(** * crewai.flow.flow: the trigger graph of a Flow class and its execution

    A shallow embedding of [src/crewai/flow/flow.py]: the decorators [start]
    and [listen], the metaclass [FlowMeta] that collects the start methods
    and the listeners of a class body, and the class [Flow] whose [run]
    walks the resulting graph.

    Python objects live in a heap addressed by locations, so that two
    references to one mutable object are one location.  Methods are Rocq
    functions on the heap that return a value or raise.  The recursion of
    [_execute_listeners] is bounded by a depth budget, as the interpreter's
    call stack bounds it. *)

From Stdlib Require Import ZArith.
From stdpp Require Import base option list strings gmap.

Set Warnings "-register-all".

(** ** Values, exceptions and the heap *)

(** An exception instance.  [except Exception] catches the instances of
    [Exception] and of its subclasses ([Exc]); [SystemExit],
    [KeyboardInterrupt] and [GeneratorExit] derive from [BaseException] only
    ([BaseExc]) and pass through such a handler.  [msg] is what [str(e)]
    gives. *)
Inductive pyexc :=
| Exc (cls : string) (msg : string)
| BaseExc (cls : string) (msg : string).

Definition is_Exception (e : pyexc) : bool :=
  match e with Exc _ _ => true | BaseExc _ _ => false end.

Definition exc_str (e : pyexc) : string :=
  match e with Exc _ msg => msg | BaseExc _ msg => msg end.

Definition ValueError (msg : string) : pyexc := Exc "ValueError" msg.
Definition AttributeError (msg : string) : pyexc := Exc "AttributeError" msg.
(** [str(KeyError(k))] is the repr of the key. *)
Definition KeyError (key : string) : pyexc := Exc "KeyError" ("'" +:+ key +:+ "'").

Definition loc := nat.

(** The values a step can receive and return, and that [initial_state] can
    hold.  [VType name init] is a class object: calling it with no argument
    either raises ([inl], as a pydantic model with a required field does) or
    builds an instance with the fields [init].  [VFunc name] is a function
    object, known by its name. *)
Inductive pyval :=
| VNone
| VInt (z : Z)
| VStr (s : string)
| VRef (l : loc)
| VFunc (name : string)
| VType (name : string) (init : pyexc + list (string * pyval)).

(** A mutable object: a dict ([obj_type = "dict"]) or a class instance. *)
Record pyobj := { obj_type : string; obj_fields : list (string * pyval) }.

Abbreviation heap := (list pyobj).

Definition alloc (h : heap) (o : pyobj) : heap * loc := (h ++ [o], length h).

Definition allocated (h : heap) (l : loc) : Prop := is_Some (h !! l).

Definition empty_dict : pyobj := {| obj_type := "dict"; obj_fields := [] |}.

(** [T()]: the call of a class object with no argument. *)
Definition call_type (name : string) (init : pyexc + list (string * pyval))
    (h : heap) : heap * (pyexc + pyval) :=
  match init with
  | inl e => (h, inl e)
  | inr fields =>
      let '(h', l) := alloc h {| obj_type := name; obj_fields := fields |} in
      (h', inr (VRef l))
  end.

(** ** Functions, decorators and class bodies *)

(** What a call of a bound method does: it reads and writes the heap (the
    flow's state among it), takes the upstream result when called as a
    listener ([Some]) and nothing when called as a start method ([None]),
    and returns a value or raises. *)
Abbreviation method := (heap → option pyval → heap * (pyexc + pyval)).

(** An argument of [listen]: a method name, or a callable, whose [__name__]
    is used; a callable may have none ([functools.partial]). *)
Inductive trigger :=
| TStr (s : string)
| TCallable (name : option string).

(** A function object with the two attributes the decorators set. *)
Record function := {
  __is_start_method__ : option bool;
  __trigger_methods__ : option (list trigger);
  body : method
}.

Definition def (m : method) : function :=
  {| __is_start_method__ := None; __trigger_methods__ := None; body := m |}.

Definition start (func : function) : function :=
  {| __is_start_method__ := Some true;
     __trigger_methods__ := __trigger_methods__ func;
     body := body func |}.

Definition listen (trigger_methods : list trigger) (func : function) : function :=
  {| __is_start_method__ := __is_start_method__ func;
     __trigger_methods__ := Some trigger_methods;
     body := body func |}.

(** The value bound to a name in a class body. *)
Inductive attr_value :=
| AFunction (f : function)
| AValue (v : pyval).

(** A dict keeps its keys in insertion order: an association list with one
    entry per key. *)
Abbreviation namespace := (list (string * attr_value)).

Fixpoint dict_get {V} (k : string) (d : list (string * V)) : option V :=
  match d with
  | [] => None
  | (k', v) :: d' => if decide (k' = k) then Some v else dict_get k d'
  end.

(** [d[k] = v]: a key already present keeps its position and takes the new
    value; a new key goes last. *)
Fixpoint dict_setitem {V} (k : string) (v : V) (d : list (string * V))
    : list (string * V) :=
  match d with
  | [] => [(k, v)]
  | (k', v') :: d' =>
      if decide (k' = k) then (k', v) :: d' else (k', v') :: dict_setitem k v d'
  end.

(** The namespace of a class body: its bindings executed in order. *)
Definition class_namespace (class_body : list (string * attr_value)) : namespace :=
  fold_left (λ d kv, dict_setitem kv.1 kv.2 d) class_body [].

(** [hasattr(attr_value, "__is_start_method__")] *)
Definition has_is_start_method (a : attr_value) : bool :=
  match a with
  | AFunction f => bool_decide (is_Some (__is_start_method__ f))
  | AValue _ => false
  end.

(** [attr_value.__trigger_methods__], when the attribute is there. *)
Definition trigger_methods_of (a : attr_value) : option (list trigger) :=
  match a with
  | AFunction f => __trigger_methods__ f
  | AValue _ => None
  end.

(** ** FlowMeta *)

(** A class made by [FlowMeta]: its own namespace, the namespaces of the
    classes after it in its method resolution order, and the two attributes
    the metaclass sets. *)
Record flow_class := {
  cls_dct : namespace;
  cls_bases : list namespace;
  _start_methods : list string;
  _listeners : gmap string (list string)
}.

Module FlowMeta.

(** [trigger.__name__ if callable(trigger) else trigger] *)
Definition trigger_name (t : trigger) : pyexc + string :=
  match t with
  | TStr s => inr s
  | TCallable (Some n) => inr n
  | TCallable None => inl (AttributeError "object has no attribute '__name__'")
  end.

(** One round of the inner loop (lines 20 to 23). *)
Definition add_listener (attr_name : string) (listeners : gmap string (list string))
    (t : trigger) : pyexc + gmap string (list string) :=
  match trigger_name t with
  | inl e => inl e
  | inr trigger_name =>
      let listeners :=
        match listeners !! trigger_name with
        | None => <[trigger_name := []]> listeners
        | Some _ => listeners
        end in
      inr (<[trigger_name := default [] (listeners !! trigger_name) ++ [attr_name]]> listeners)
  end.

Fixpoint add_listeners (attr_name : string) (listeners : gmap string (list string))
    (ts : list trigger) : pyexc + gmap string (list string) :=
  match ts with
  | [] => inr listeners
  | t :: ts' =>
      match add_listener attr_name listeners t with
      | inl e => inl e
      | inr listeners' => add_listeners attr_name listeners' ts'
      end
  end.

(** The loop over [dct.items()] (lines 15 to 23), on the pair
    [(start_methods, listeners)]. *)
Fixpoint collect (items : namespace)
    (start_methods : list string) (listeners : gmap string (list string))
    : pyexc + (list string * gmap string (list string)) :=
  match items with
  | [] => inr (start_methods, listeners)
  | (attr_name, attr_value) :: items' =>
      let start_methods :=
        if has_is_start_method attr_value
        then start_methods ++ [attr_name] else start_methods in
      match trigger_methods_of attr_value with
      | None => collect items' start_methods listeners
      | Some ts =>
          match add_listeners attr_name listeners ts with
          | inl e => inl e
          | inr listeners' => collect items' start_methods listeners'
          end
      end
  end.

(** [FlowMeta.__new__(mcs, name, bases, dct)].  The graph is read off [dct]
    alone; [bases] only becomes the class's ancestry.  The annotation of
    [state] (lines 29 to 34) bears on neither the graph nor a run and is
    left out. *)
Definition __new__ (bases : list namespace) (dct : namespace) : pyexc + flow_class :=
  match collect dct [] ∅ with
  | inl e => inl e
  | inr (start_methods, listeners) =>
      inr {| cls_dct := dct; cls_bases := bases;
             _start_methods := start_methods; _listeners := listeners |}
  end.

End FlowMeta.

(** A [class] statement under the metaclass: the body is run into a
    namespace, which [FlowMeta.__new__] receives as [dct]. *)
Definition class_statement (bases : list namespace)
    (class_body : list (string * attr_value)) : pyexc + flow_class :=
  FlowMeta.__new__ bases (class_namespace class_body).

(** ** Flow *)

(** What an observer of a run sees, in order: the calls the engine makes
    into the method table, and the lines it prints. *)
Inductive event :=
| Invoke (name : string) (arg : option pyval)
| Print (line : string).

Record machine := { m_heap : heap; m_log : list event }.

Definition emit (ev : event) (m : machine) : machine :=
  {| m_heap := m_heap m; m_log := m_log m ++ [ev] |}.

(** The outcome of a piece of the engine: it returns, it raises, or the
    depth budget ran out below it.  Each outcome carries the machine as it
    was left. *)
Inductive res (A : Type) :=
| Ret (a : A) (m : machine)
| Raise (e : pyexc) (m : machine)
| OutOfFuel (m : machine).
Arguments Ret {A} a m.
Arguments Raise {A} e m.
Arguments OutOfFuel {A} m.

Definition machine_of {A} (r : res A) : machine :=
  match r with Ret _ m => m | Raise _ m => m | OutOfFuel m => m end.

Definition bind {A B} (c : res A) (k : A → machine → res B) : res B :=
  match c with
  | Ret a m => k a m
  | Raise e m => Raise e m
  | OutOfFuel m => OutOfFuel m
  end.

(** [try: c except Exception as e: handler] *)
Definition try_except_Exception {A} (c : res A) (handler : pyexc → machine → res A)
    : res A :=
  match c with
  | Raise e m => if is_Exception e then handler e m else Raise e m
  | _ => c
  end.

(** How a [for] loop whose body may [return] ends one round. *)
Inductive completion := Normal | Returned.

(** An instance: its class and the two attributes [__init__] sets. *)
Record flow := {
  cls : flow_class;
  _methods : gmap string method;
  _state : pyval
}.

Module Flow.

(** Attribute lookup along the method resolution order. *)
Fixpoint mro_lookup (name : string) (mro : list namespace) : option attr_value :=
  match mro with
  | [] => None
  | ns :: mro' =>
      match dict_get name ns with Some v => Some v | None => mro_lookup name mro' end
  end.

Definition getattr (c : flow_class) (name : string) : option attr_value :=
  mro_lookup name (cls_dct c :: cls_bases c).

(** The names [dir] finds in the class and its ancestors. *)
Definition dir (c : flow_class) : list string :=
  concat (map (map fst) (cls_dct c :: cls_bases c)).

(** [self.initial_state]; [Flow] itself binds it to [None] (line 42). *)
Definition initial_state (c : flow_class) : pyval :=
  match getattr c "initial_state" with
  | Some (AValue v) => v
  | Some (AFunction _) => VFunc "initial_state"
  | None => VNone
  end.

Definition _create_initial_state (c : flow_class) (h : heap) : heap * (pyexc + pyval) :=
  match initial_state c with
  | VNone => let '(h', l) := alloc h empty_dict in (h', inr (VRef l))
  | VType name init => call_type name init h
  | v => (h, inr v)
  end.

(** [callable(getattr(self, method_name))], with what the call does.  A
    class object is callable too; its entry in [_methods] is never looked
    up, as the engine only looks up names that carry a step attribute. *)
Definition callable (a : attr_value) : option method :=
  match a with
  | AFunction f => Some (body f)
  | AValue _ => None
  end.

(** [getattr(self, method_name)], when it is callable. *)
Definition bound_method (c : flow_class) (method_name : string) : option method :=
  match getattr c method_name with
  | Some a => callable a
  | None => None
  end.

(** The loop of [__init__] (lines 48 to 52). *)
Definition collect_methods (c : flow_class) : gmap string method :=
  foldl (λ methods method_name,
           match bound_method c method_name with
           | Some f =>
               if String.prefix "__" method_name then methods
               else <[method_name := f]> methods
           | None => methods
           end) ∅ (dir c).

Definition __init__ (c : flow_class) (h : heap) : heap * (pyexc + flow) :=
  match _create_initial_state c h with
  | (h', inl e) => (h', inl e)
  | (h', inr state) =>
      (h', inr {| cls := c; _methods := collect_methods c; _state := state |})
  end.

#### [PROBLEM]
If a line in the records above has the word "pyobj", copy it out.

#### [RESPONSE AREA]
Record pyobj := { obj_type : string; obj_fields : list (string * pyval) }.
Abbreviation heap := (list pyobj).
Definition alloc (h : heap) (o : pyobj) : heap * loc := (h ++ [o], length h).
Definition empty_dict : pyobj := {| obj_type := "dict"; obj_fields := [] |}.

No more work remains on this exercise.